Use the entries below and reproduce exactly the lines from the one containing "Definition max_pkt_len_value (name" down to the one containing "config_all (max_pkt_len_value name value).", both of them included.

Extracted data:
· · ·
Definition rx_tx_value (name : string) (value : Z) (g : globals) : option globals :=
  if bool_decide (name = "rxq"%string) then
    if (value =? 0) && (var g Var.nb_txq =? 0) then None else Some (set_var Var.nb_rxq value g)
  else if bool_decide (name = "txq"%string) then
    if (value =? 0) && (var g Var.nb_rxq =? 0) then None else Some (set_var Var.nb_txq value g)
  else if bool_decide (name = "rxd"%string) then
    if (value <=? 0) || (RTE_TEST_RX_DESC_MAX <? value) then None else Some (set_var Var.nb_rxd value g)
  else if bool_decide (name = "txd"%string) then
    if (value <=? 0) || (RTE_TEST_TX_DESC_MAX <? value) then None else Some (set_var Var.nb_txd value g)
  else None.

Definition cmd_config_rx_tx_parsed (name : string) (value : Z) : cmd_state -> cmd_state :=
  config_all (rx_tx_value name value).

Definition max_pkt_len_value (name : string) (value : Z) (g : globals) : option globals :=
  if bool_decide (name = "max-pkt-len"%string) then
    if value <? ETHER_MIN_LEN then None
    else if value =? var g Var.max_rx_pkt_len then None
    else Some (set_var Var.jumbo_frame (if ETHER_MAX_LEN <? value then 1 else 0) (set_var Var.max_rx_pkt_len value g))
  else None.

Definition cmd_config_max_pkt_len_parsed (name : string) (value : Z) : cmd_state -> cmd_state :=
  config_all (max_pkt_len_value name value).

(** The variables of a flag of the receive mode. *)
Definition rx_mode_flags : list (string * list Var.t) := [
  ("crc-strip", [Var.hw_strip_crc]); ("rx-cksum", [Var.hw_ip_checksum]);
  ("hw-vlan", [Var.hw_vlan_filter; Var.hw_vlan_strip]); ("hw-vlan-filter", [Var.hw_vlan_filter]);
  ("hw-vlan-strip", [Var.hw_vlan_strip]); ("hw-vlan-extend", [Var.hw_vlan_extend]);
  ("drop-en", [Var.rx_drop_en])
]%string.

Definition on_off (value : string) : option Z :=
  if bool_decide (value = "on"%string) then Some 1
  else if bool_decide (value = "off"%string) then Some 0 else None.

Definition rx_mode_flag_value (name value : string) (g : globals) : option globals :=
  match List.find (fun x => bool_decide (x.1 = name)) rx_mode_flags with
  | None => None
  | Some (_, vs) => b ← on_off value; Some (foldl (fun g v => set_var v b g) g vs)
  end.

Definition cmd_config_rx_mode_flag_parsed (name value : string) : cmd_state -> cmd_state :=
  config_all (rx_mode_flag_value name value).

Definition burst_value (name : string) (value : Z) (g : globals) : option globals :=
  let p := pkts (sets g) in
  if bool_decide (name = "burst"%string) then
    if (value <? 1) || (MAX_PKT_BURST <? value) then None
    else Some (set_sets (with_pkts (PktConf value (mbuf_data_size p) (tx_pkt_length p) (tx_pkt_seg_lengths p)
                                      (tx_pkt_nb_segs p) (pc_split p)) (sets g)) g)
  else None.

Definition cmd_config_burst_parsed (name : string) (value : Z) : cmd_state -> cmd_state :=
  config_all (burst_value name value).

(** The thresholds of 8 bits, whose value is converted to a signed one. *)
Definition thresh_names : list (string * Var.t) := [
  ("txpt", Var.tx_pthresh); ("txht", Var.tx_hthresh); ("txwt", Var.tx_wthresh);
  ("rxpt", Var.rx_pthresh); ("rxht", Var.rx_hthresh); ("rxwt", Var.rx_wthresh)
]%string.

Definition named_value (names : list (string * Var.t)) (conv : Z -> Z) (name : string) (value : Z) (g : globals)
    : option globals :=
  match List.find (fun x => bool_decide (x.1 = name)) names with
  | Some (_, v) => Some (set_var v (conv value) g)
  | None => None
  end.

Definition cmd_config_thresh_parsed (name : string) (value : Z) : cmd_state -> cmd_state :=
  config_all (named_value thresh_names s8 name value).

Definition threshold_names : list (string * Var.t) := [
  ("txfreet", Var.tx_free_thresh); ("txrst", Var.tx_rs_thresh); ("rxfreet", Var.rx_free_thresh)
]%string.

Definition cmd_config_threshold_parsed (name : string) (value : Z) : cmd_state -> cmd_state :=
  config_all (named_value threshold_names s16 name value).

(** DCB for one port, whose number is not checked. *)
Definition cmd_config_dcb_parsed (port_id num_tcs : Z) (vt_en pfc_en : string) (s : cmd_state) : outcome cmd_state :=
  let g := gl s in
  let st := port_state g in
  port ← of_opt (zget (ports st) port_id);
  if negb (bool_decide (port_status port = STOPPED)) then Done s
  else if negb (num_tcs =? 4) && negb (num_tcs =? 8) then Done s
  else if nb_fwd_lcores (cores (sets g)) <? num_tcs then Done s
  else
    let mode := if String.prefix "on" vt_en then DCB_VT_ENABLED else DCB_ENABLED in
    match init_port_dcb_config (var g Var.rss_hf) (thresholds_of g) (dev_info_get d port_id) mode num_tcs
            (String.prefix "on" pfc_en) (pconf port) with
    | None => Done s
    | Some (rxq, txq, t, c) =>
        let g := set_var Var.rx_free_thresh (p_rx_free_thresh t) (set_var Var.nb_txq txq (set_var Var.nb_rxq rxq g)) in
        let st := set_dcb true (dcb_test st) (upd_port port_id (with_conf c) st) in
        let st := cmd_reconfig_device_queue port_id true true st in
        speeds ← of_opt (zset (link_speeds s) port_id ETH_LINK_SPEED_AUTONEG);
        Done (CmdState (set_port_state st g) speeds)
    end.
· · ·
Response to the task:
Definition max_pkt_len_value (name : string) (value : Z) (g : globals) : option globals :=
  if bool_decide (name = "max-pkt-len"%string) then
    if value <? ETHER_MIN_LEN then None
    else if value =? var g Var.max_rx_pkt_len then None
    else Some (set_var Var.jumbo_frame (if ETHER_MAX_LEN <? value then 1 else 0) (set_var Var.max_rx_pkt_len value g))
  else None.

Definition cmd_config_max_pkt_len_parsed (name : string) (value : Z) : cmd_state -> cmd_state :=
  config_all (max_pkt_len_value name value).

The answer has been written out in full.